La raison d'être des fortifications de Verdun est d'assurer le contrôle des axes de transport, dans le but d'arrêter ou de freiner une invasion du territoire français. L'axe routier principal est la route assurant la liaison entre Metz et Paris (l'ancienne nationale 3), qui traverse la Champagne par Épernay puis Châlons, franchit l'Argonne entre Sainte-Menehould et Clermont, passe à Verdun avant de rejoindre Metz puis Forbach et Sarrebruck. À Verdun, cette route est-ouest croise des axes nord-sud, tel que la route de Stenay à Saint-Mihiel via Verdun (ancienne nationale 64), la route de Verdun à Saint-Dizier via Bar-le-Duc (l'ancienne nationale 35, surnommée la « Voie sacrée ») et la route de Verdun à Longwy par Étain (ancienne nationale 18).
À partir de 1870, la route est-ouest est doublée par une ligne ferroviaire reliant Reims à Metz, traversant elle aussi l'Argonne entre Sainte-Menehould et Clermont-en-Argonne et franchissant la crête des côtes de Meuse par le tunnel de Tavannes.
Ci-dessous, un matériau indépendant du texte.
Lemma token_at_sym q c :
  buf !! q = Some c -> is_one_of symbols c = true ->
  exists e d, token_at buf q = (d, e) /\ toks q = Sym d :: toks e /\ is_token buf (Sym d) q e /\
    first (Sym d) = c /\ (q < e <= length buf)%nat.
Proof.
  intros Hc Hs. pose proof (lookup_lt_Some _ _ _ Hc). pose proof (is_symbol _ Hs) as Hin.
  assert (Ht : toks q = match drop (S q) buf with
    | d :: l => if (c =? 62) && (d =? 62) then Sym 43 :: lex [] l else Sym c :: lex [] (drop (S q) buf)
    | [] => [Sym c] end).
  { unfold toks. rewrite (drop_S _ _ _ Hc). cbn [lex]. rewrite Hs.
    rewrite !elem_of_cons in Hin. replace (space c) with false; [done|].
    destruct Hin as [->|[->|[->|[->|[->|[->|[->|?%not_elem_of_nil]]]]]]]; done. }
  unfold token_at. rewrite nth0_lookup, Hc. cbn [from_option default id].
  destruct (Z.eqb_spec c 62) as [->|Hne].
  - cbn [Z.eqb Pos.eqb]. change (is_one_of (str "|();&<") 62) with false. cbn iota.
    destruct (buf !! S q) as [d|] eqn:Hd.
    + rewrite (drop_S _ _ _ Hd) in Ht. rewrite nth0_lookup, Hd. cbn [from_option default id andb] in *.
      pose proof (lookup_lt_Some _ _ _ Hd).
      destruct (Z.eqb_spec d 62) as [Ed|_]; [exists (S (S q)), 43|exists (S q), 62]; (split_and!; [done| |cbn; set_solver|done|lia|lia]);
        rewrite Ht; [done|unfold toks; by rewrite (drop_S _ _ _ Hd)].
    + rewrite nth0_lookup, Hd. cbn. exists (S q), 62. apply lookup_ge_None in Hd. rewrite drop_ge in Ht by lia.
      split_and!; [done| |cbn; set_solver|done|lia|lia]. rewrite Ht. unfold toks. by rewrite drop_ge by lia.
  - exists (S q), c. assert (E0 : c <> 0) by by apply (Forall_lookup_1 _ _ _ _ buf_ok Hc).
    rewrite (proj2 (Z.eqb_neq _ _) E0). rewrite !elem_of_cons in Hin.
    assert (Et : toks q = Sym c :: toks (S q)) by (rewrite Ht; unfold toks; by destruct (drop (S q) buf)).
    split_and!; try lia; [|done|cbn; set_solver|].
    + destruct Hin as [->|[->|[->|[->|[->|[->|[->|?%not_elem_of_nil]]]]]]]; done.
    + destruct Hin as [->|[->|[->|[->|[->|[->|[->|?%not_elem_of_nil]]]]]]]; done.
Qed.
S'y rajoutent la ligne de Lérouville à Pont-Maugis, qui fait la liaison nord-sud le long de la vallée de la Meuse entre la ligne Paris-Nancy (près de Commercy) et la ligne Valenciennes-Thionville (près de Sedan). S'y rajoutent enfin les voies fluviales, avec la Meuse et surtout le canal de l'Est (creusé entre 1875 et 1887) qui lui est parallèle.
Cette situation de carrefour a entrainé d'importants travaux de fortifications, dès la période moderne, notamment à la suite de l'arrivée des Français en 1552 (Verdun faisait alors partie du Saint-Empire romain germanique en tant que principauté ecclésiastique autonome) : le roi de France fait occuper les Trois-Évêchés lorrains (Metz, Toul et Verdun) et les fait fortifier. Entre 1567 et 1634[1], d'une part une nouvelle enceinte urbaine est aménagée à la place de la précédente du XIIIe siècle, avec glacis, fossés et bastions ; d'autre part l'abbaye Saint-Vanne, se trouvant hors les murs, est rasée pour laisser place à une citadelle à sept bastions (attribuées aux ingénieurs Conti d'Argencourt et Errard de Bar-le-Duc[2]). À partir de 1687, des renforcements sont ordonnés par Vauban, le trafic sur la Meuse est désormais contrôlé par trois ponts-écluses (seul subsiste le pont-écluse Saint-Amand). Quelques améliorations à l'intérieur des bastions sont encore menées à partir de 1818[3].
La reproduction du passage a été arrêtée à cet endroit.